That home extends its influence out to sea. At the end of a long rock jetty, Ibrahim Mohammed Ibrahim peels off his shirt, winds it around his head, then steps into the water to check his net. He wades chest deep along it, feeling the mesh for fish and turning up a nice barracuda and a jack. He cleans them on the rocks, plunging them repeatedly, almost reverently, in the water.
Since planting began, Hirgigo’s fishermen have started to catch small species such as mullet. Ibrahim put the equation simply: “No mangroves, no mullet.” And the little fish that make the mangroves their home attract bigger, predatory fish—the kind that snag in Ibrahim’s net and sell for good prices in the Massawa market.
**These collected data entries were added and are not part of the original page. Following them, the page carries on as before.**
(** A literal without a sign. *)
Lemma parse_int_unsigned c t :
  c <> "-"%char ->
  parse_int (String c t) = z ← digits_value 0 (String c t); if (int64_min <=? z)%Z && (z <=? int64_max)%Z then Some z else None.
Proof. intros H. destruct c as [[] [] [] [] [] [] [] []]; try reflexivity. by destruct H. Qed.

Lemma parse_int_signed t :
  parse_int (String "-" t) =
  z ← Z.opp <$> digits_value 0 t; if (int64_min <=? z)%Z && (z <=? int64_max)%Z then Some z else None.
Proof. reflexivity. Qed.

(** An integer of the machine's range survives. *)
Lemma parse_int_pretty (z : Z) : int64_range z -> parse_int (pretty z) = Some z.
Proof.
  intros [H1 H2]. apply Z.leb_le in H1, H2.
  destruct z as [|p|p]; [done| |]; destruct (pretty_positive_digits p) as (c & t & Hp & Hc & _ & Hv);
    destruct (first_digit c Hc) as (_ & _ & Hn).
  - change (pretty (Zpos p)) with (pretty p). rewrite Hp, parse_int_unsigned, Hv by done. cbn [mbind option_bind]. by rewrite H1, H2.
  - change (pretty (Zneg p)) with (String "-" (pretty p)). rewrite Hp, parse_int_signed, Hv. cbn [fmap option_fmap option_map mbind option_bind]. change (- Zpos p)%Z with (Zneg p). by rewrite H1, H2.
Qed.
In a pen on the outskirts of the village, a flock of sheep crunches mangrove propagules as if they were apples. Sato is using these animals to fine-tune the livestock-rearing side of the project. He has found that mangrove leaves and propagules, though highly nutritious, are not a complete stock food. Fish meal, which Sato is having made locally from fish processing, seems to provide the missing nutrients.
Outside the pen, donkeys nibble in the dust. The stubble of grass is so miserable and sparse it doesn’t provide even the faintest green tinge to the parched earth. The nearby houses are nothing more than dusty improvisations of flattened iron, bits of cloth, and scraps of wood. Sato dreams of seeing a livestock pen beside every house. “In this country, a few goats can be the beginning of an empire,” he says. “I want to give everyone this chance.” Who would have imagined it: The mangrove, foundation of empires.
The town of Massawa recently celebrated the 15th anniversary of its liberation from Ethiopian forces—a David-and-Goliath struggle (as Eritreans tell it) in which the pride of the Ethiopian Navy was bested by a ragtag band of Eritreans in speedboats. A sign on a café shows a soldier in heroic pose and the slogan “Able to do what can’t be done.”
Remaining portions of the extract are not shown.